Items from a data source:
# # #

(* ===== verification/Prelude.v ===== *)
(** * NonOS: a model of the kernel and what is proved of it

    NonOS is a Nachos kernel (src/code) with user processes, threads, a file
    system and a network, on a simulated MIPS machine.  This library translates
    its C++ into executable definitions, file by file, and proves what the parts
    promise each other.  Every definition carries the name it has in the source
    where Rocq allows it; every state is a record of the fields the code has.

    ** Conventions

    - A call is a function of the state that returns an [outcome] (below): a
      value, a failed ASSERT, behaviour C++ does not define, or a call that
      nobody will wake.  [M] threads a state through such calls.
    - Integers are [Z] kept at their width by [u32], [i32], [u16], [u8], [i8].
      Memory is shared through stores indexed by addresses where the code shares
      pointers (page tables, thread descriptors, list cells).
    - What [new] or a local array holds before it is written is a parameter
      ([junk], [fill], [Uninitialised], [Garbage], [Leftover]).  Theorems assume
      nothing of it, but those on messages that each array holds a zero byte
      somewhere, where the [strlen] of [ReceivePayload] stops.
    - A call that sleeps is split at the wait: one definition up to it, one from
      the wake-up on (UserThread, Exception, Post), or it is a step of a
      transition relation (Synch, PostNet, Channel).  FileSys, Disk and Console run
      one caller at a time, with every lock of the code.

    ** The files, from the machine upwards

    - BitMap: userprog/bitmap.cc.  A bitmap refines a finite set of clear
      indices; [SlotMap] is the interface its clients use.
    - Memory: machine/translate.cc, machine/machine.cc.  Registers, memory, TLB
      and page tables.  A store is what the next load returns.
    - Mips, Cpu: machine/mipssim.cc.  [Mult] computes the 64-bit product; every
      instruction of [OneInstruction] completes from a well-formed CPU and leaves
      one, or is one of the cases C++ leaves undefined, which are named.
    - Frames, AddrSpace: userprog/frameprovider.cc, addrspace.cc.  Processes own
      disjoint frames ([vm_wf]); construction, [do_Sbrk] and destruction keep
      this, and through the MMU no process reaches a byte of another.
    - ThreadData: addrspace.cc.  Slots, user identifiers and stacks of threads.
    - ListCells: threads/list.cc.  Chains of cells refine mathematical lists.
    - Interrupt: machine/interrupt.cc, timer.cc.  Pending interrupts and the clock;
      device handlers are a parameter with the contract [handler_ok].  A tick calls
      the handlers of exactly the interrupts that are due.
    - Synch: threads/synch.cc, scheduler.cc, thread.cc.  Every interleaving of
      thread operations as a step relation: mutual exclusion, no thread is lost,
      no wake-up is lost, whatever values the semaphores start with.
    - Disk: machine/disk.cc, filesys/synchdisk.cc.  [SectorStore] is the interface
      the file system is written against, [SynchDisk] its implementation.
    - FileHdr, FileGrow: filesys/filehdr.cc, openfile.cc.  Files over direct and
      undirected blocks: reading, writing, growing, freeing.
    - Directory: filesys/directory.cc.  A table of entries refines a finite map.
    - FileSys: filesys/filesys.cc, every operation.  FileSysInv: the invariant
      [fs_wf] and the abstract state.  FileSysOps, FileSysUse, FileSysRW,
      FileSysPath: formatting, creating, removing, opening, reading, writing and
      walking paths keep it and do what their names say.
    - Network, Post: machine/network.cc, network/post.cc.  Packets, mailboxes,
      segments.  PostNet: two machines on a network that loses what it likes;
      for every interleaving messages arrive in order, once, and wholly when the
      sender is told so.
    - UserThread: userprog/userthread.cc, threads/thread.cc.  Creating, ending and
      joining threads under the process invariant [proc_wf], with the joiner that
      comes too late; the semaphore calls refine a finite map private to the process; processes.
    - Console: machine/console.cc, userprog/synchconsole.cc.  Strings out and in,
      whenever the device interrupts and whatever is typed, but the end of the
      input and the byte 255, which is taken for it.
    - Exception: userprog/exception.cc.  The whole handler on the joint state
      [World].  Syscalls: system calls seen by a program, across the handler, the
      file system and the threads.
    - Channel: what a connection gives to a program, and that the post office
      implements it; programs as trees of their communications, two of which run
      in any interleaving in which no [Send] gives up (after 50 emissions of a
      segment; the identifiers of the two ends may differ then, and what arrives
      afterwards is not followed).  When one schedule ends, all end alike ([net_ends]),
      so a theorem needs one.  Connection: [Connect], [Listen], [Send],
      [Receive], [Disconnect] for a machine with one connection.
    - FileHandler, Transfer: network/ftp.cc, server and client.  Session: a file
      asked for or offered arrives byte for byte, in every schedule, when the
      request fits into the server's array, which the first one of a connection
      never does; what goes wrong at the edges of a session.
    - Loader: addrspace.cc, progtest.cc.  A program file becomes the memory of a
      new process.
    - OwnView: what an instruction depends on and what it leaves alone, as a
      relation between two machines carried through [OneInstruction].
      TimeSharing: [Machine::Run] with [OneTick], [Yield] and the context switch of
      user programs that make no system call; each process ends as if its own
      turns had run alone.  RoundRobin: under the timer of -rs a program in line
      gets the CPU when the delay drawn for it exceeds a system tick, and starves
      while none does.
    - Migrate: network/migrate.cc.  Migration: the memory of a process arrives on
      the other machine; its free semaphores make the receiver overrun a variable.
    - FsTest: filesys/fstest.cc.  [Copy] and [Print] carry a UNIX file through the
      file system and back; the performance test passes.
    - Coff: bin/coff2noff.c over the files of the host.  Toolchain: a program the
      linker made is converted, copied, opened and loaded, and each byte of its
      sections is at its address in the new process.
    - Boot: threads/system.cc, main.cc.  The command line, [Initialize] and [main];
      a kernel started with a program to copy and to run ends in that program.
    - Execute: bin/execute.c.  A second interpreter of the instruction set, which
      agrees with [OneInstruction] on all but the listed instructions.
    - MemAlloc: test/mem_alloc.c.  The heap of user programs: an abstract list of
      blocks ([heap_wf]) that [mem_alloc] and [mem_free] keep, and what becomes of
      it where [mem_free] forgets a link.

    ** Fuel

    A recursion that is not structural takes a number of steps.  [ByteToSector]
    and the file operations need 2: the header of a file and that of its
    undirected block ([S (S fuel)] in the theorems).  Loops over a list of cells
    take its length; [drain] more than the number of due interrupts; [cut_path]
    the length of the path and [ChangeDirRec] the number of its folders;
    [receive_loop] the messages in the box; [HandleClient_loop] a number of
    requests and [Machine_Run] a number of turns, since these loops have no end;
    [write_chunks], [read_chunks] and [Print] at most one round per byte; the
    loops of the performance test are 5000 rounds as in the code; [find_fit] and
    [previous_loop] one step per block of the heap;
    [Thread_Yield] the yields nested in its own tick of the clock, one more than
    the delays of the timer in a row that do not exceed a system tick (start-up
    needs one, [nested] in Boot, where [rounds] bounds the rounds of the copying);
    [turns] a number of instructions, as [runprogram] has no end.  The theorems show that the results
    are reached with these, so none rests on running out.

    ** Not modelled

    - The host interface (machine/sysdep.cc): UNIX calls, assembly.  UNIX files
      and sockets are maps and queues in the components that use them.
    - Cleanup, and the drivers that main can enter (consoles, network tests, the
      dialogue of the file transfer): Boot stops at their entry.
    - The host stacks of threads (StackAllocate, SWITCH, the stack fence), the
      debugger, every dump and print.
    - The interactive test drivers; of src/code/bin the traps of the stand-alone
      simulator, dumps and the disassembler; the demonstration programs of
      src/code/test. *)
From stdpp Require Export prelude gmap.
From Stdlib Require Export ZArith Lia.
From Stdlib Require String Ascii.
#[global] Open Scope Z_scope.
#[global] Set Warnings "-clear-no-such-hyp".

# # #

** Exercise goal **
Return every entry exactly; no line may be missing.

** Exercise output **
(* ===== verification/Prelude.v ===== *)
(** * NonOS: a model of the kernel and what is proved of it

    NonOS is a Nachos kernel (src/code) with user processes, threads, a file
    system and a network, on a simulated MIPS machine.  This library translates
    its C++ into executable definitions, file by file, and proves what the parts
    promise each other.  Every definition carries the name it has in the source
    where Rocq allows it; every state is a record of the fields the code has.

    ** Conventions

    - A call is a function of the state that returns an [outcome] (below): a
      value, a failed ASSERT, behaviour C++ does not define, or a call that
      nobody will wake.  [M] threads a state through such calls.
    - Integers are [Z] kept at their width by [u32], [i32], [u16], [u8], [i8].
      Memory is shared through stores indexed by addresses where the code shares
      pointers (page tables, thread descriptors, list cells).
    - What [new] or a local array holds before it is written is a parameter
      ([junk], [fill], [Uninitialised], [Garbage], [Leftover]).  Theorems assume
      nothing of it, but those on messages that each array holds a zero byte
      somewhere, where the [strlen] of [ReceivePayload] stops.
    - A call that sleeps is split at the wait: one definition up to it, one from
      the wake-up on (UserThread, Exception, Post), or it is a step of a
      transition relation (Synch, PostNet, Channel).  FileSys, Disk and Console run
      one caller at a time, with every lock of the code.

    ** The files, from the machine upwards

    - BitMap: userprog/bitmap.cc.  A bitmap refines a finite set of clear
      indices; [SlotMap] is the interface its clients use.
    - Memory: machine/translate.cc, machine/machine.cc.  Registers, memory, TLB
      and page tables.  A store is what the next load returns.
    - Mips, Cpu: machine/mipssim.cc.  [Mult] computes the 64-bit product; every
      instruction of [OneInstruction] completes from a well-formed CPU and leaves
      one, or is one of the cases C++ leaves undefined, which are named.
    - Frames, AddrSpace: userprog/frameprovider.cc, addrspace.cc.  Processes own
      disjoint frames ([vm_wf]); construction, [do_Sbrk] and destruction keep
      this, and through the MMU no process reaches a byte of another.
    - ThreadData: addrspace.cc.  Slots, user identifiers and stacks of threads.
    - ListCells: threads/list.cc.  Chains of cells refine mathematical lists.
    - Interrupt: machine/interrupt.cc, timer.cc.  Pending interrupts and the clock;
      device handlers are a parameter with the contract [handler_ok].  A tick calls
      the handlers of exactly the interrupts that are due.
    - Synch: threads/synch.cc, scheduler.cc, thread.cc.  Every interleaving of
      thread operations as a step relation: mutual exclusion, no thread is lost,
      no wake-up is lost, whatever values the semaphores start with.
    - Disk: machine/disk.cc, filesys/synchdisk.cc.  [SectorStore] is the interface
      the file system is written against, [SynchDisk] its implementation.
    - FileHdr, FileGrow: filesys/filehdr.cc, openfile.cc.  Files over direct and
      undirected blocks: reading, writing, growing, freeing.
    - Directory: filesys/directory.cc.  A table of entries refines a finite map.
    - FileSys: filesys/filesys.cc, every operation.  FileSysInv: the invariant
      [fs_wf] and the abstract state.  FileSysOps, FileSysUse, FileSysRW,
      FileSysPath: formatting, creating, removing, opening, reading, writing and
      walking paths keep it and do what their names say.
    - Network, Post: machine/network.cc, network/post.cc.  Packets, mailboxes,
      segments.  PostNet: two machines on a network that loses what it likes;
      for every interleaving messages arrive in order, once, and wholly when the
      sender is told so.
    - UserThread: userprog/userthread.cc, threads/thread.cc.  Creating, ending and
      joining threads under the process invariant [proc_wf], with the joiner that
      comes too late; the semaphore calls refine a finite map private to the process; processes.
    - Console: machine/console.cc, userprog/synchconsole.cc.  Strings out and in,
      whenever the device interrupts and whatever is typed, but the end of the
      input and the byte 255, which is taken for it.
    - Exception: userprog/exception.cc.  The whole handler on the joint state
      [World].  Syscalls: system calls seen by a program, across the handler, the
      file system and the threads.
    - Channel: what a connection gives to a program, and that the post office
      implements it; programs as trees of their communications, two of which run
      in any interleaving in which no [Send] gives up (after 50 emissions of a
      segment; the identifiers of the two ends may differ then, and what arrives
      afterwards is not followed).  When one schedule ends, all end alike ([net_ends]),
      so a theorem needs one.  Connection: [Connect], [Listen], [Send],
      [Receive], [Disconnect] for a machine with one connection.
    - FileHandler, Transfer: network/ftp.cc, server and client.  Session: a file
      asked for or offered arrives byte for byte, in every schedule, when the
      request fits into the server's array, which the first one of a connection
      never does; what goes wrong at the edges of a session.
    - Loader: addrspace.cc, progtest.cc.  A program file becomes the memory of a
      new process.
    - OwnView: what an instruction depends on and what it leaves alone, as a
      relation between two machines carried through [OneInstruction].
      TimeSharing: [Machine::Run] with [OneTick], [Yield] and the context switch of
      user programs that make no system call; each process ends as if its own
      turns had run alone.  RoundRobin: under the timer of -rs a program in line
      gets the CPU when the delay drawn for it exceeds a system tick, and starves
      while none does.
    - Migrate: network/migrate.cc.  Migration: the memory of a process arrives on
      the other machine; its free semaphores make the receiver overrun a variable.
    - FsTest: filesys/fstest.cc.  [Copy] and [Print] carry a UNIX file through the
      file system and back; the performance test passes.
    - Coff: bin/coff2noff.c over the files of the host.  Toolchain: a program the
      linker made is converted, copied, opened and loaded, and each byte of its
      sections is at its address in the new process.
    - Boot: threads/system.cc, main.cc.  The command line, [Initialize] and [main];
      a kernel started with a program to copy and to run ends in that program.
    - Execute: bin/execute.c.  A second interpreter of the instruction set, which
      agrees with [OneInstruction] on all but the listed instructions.
    - MemAlloc: test/mem_alloc.c.  The heap of user programs: an abstract list of
      blocks ([heap_wf]) that [mem_alloc] and [mem_free] keep, and what becomes of
      it where [mem_free] forgets a link.

    ** Fuel

    A recursion that is not structural takes a number of steps.  [ByteToSector]
    and the file operations need 2: the header of a file and that of its
    undirected block ([S (S fuel)] in the theorems).  Loops over a list of cells
    take its length; [drain] more than the number of due interrupts; [cut_path]
    the length of the path and [ChangeDirRec] the number of its folders;
    [receive_loop] the messages in the box; [HandleClient_loop] a number of
    requests and [Machine_Run] a number of turns, since these loops have no end;
    [write_chunks], [read_chunks] and [Print] at most one round per byte; the
    loops of the performance test are 5000 rounds as in the code; [find_fit] and
    [previous_loop] one step per block of the heap;
    [Thread_Yield] the yields nested in its own tick of the clock, one more than
    the delays of the timer in a row that do not exceed a system tick (start-up
    needs one, [nested] in Boot, where [rounds] bounds the rounds of the copying);
    [turns] a number of instructions, as [runprogram] has no end.  The theorems show that the results
    are reached with these, so none rests on running out.

    ** Not modelled

    - The host interface (machine/sysdep.cc): UNIX calls, assembly.  UNIX files
      and sockets are maps and queues in the components that use them.
    - Cleanup, and the drivers that main can enter (consoles, network tests, the
      dialogue of the file transfer): Boot stops at their entry.
    - The host stacks of threads (StackAllocate, SWITCH, the stack fence), the
      debugger, every dump and print.
    - The interactive test drivers; of src/code/bin the traps of the stand-alone
      simulator, dumps and the disassembler; the demonstration programs of
      src/code/test. *)
From stdpp Require Export prelude gmap.
From Stdlib Require Export ZArith Lia.
From Stdlib Require String Ascii.
#[global] Open Scope Z_scope.
#[global] Set Warnings "-clear-no-such-hyp".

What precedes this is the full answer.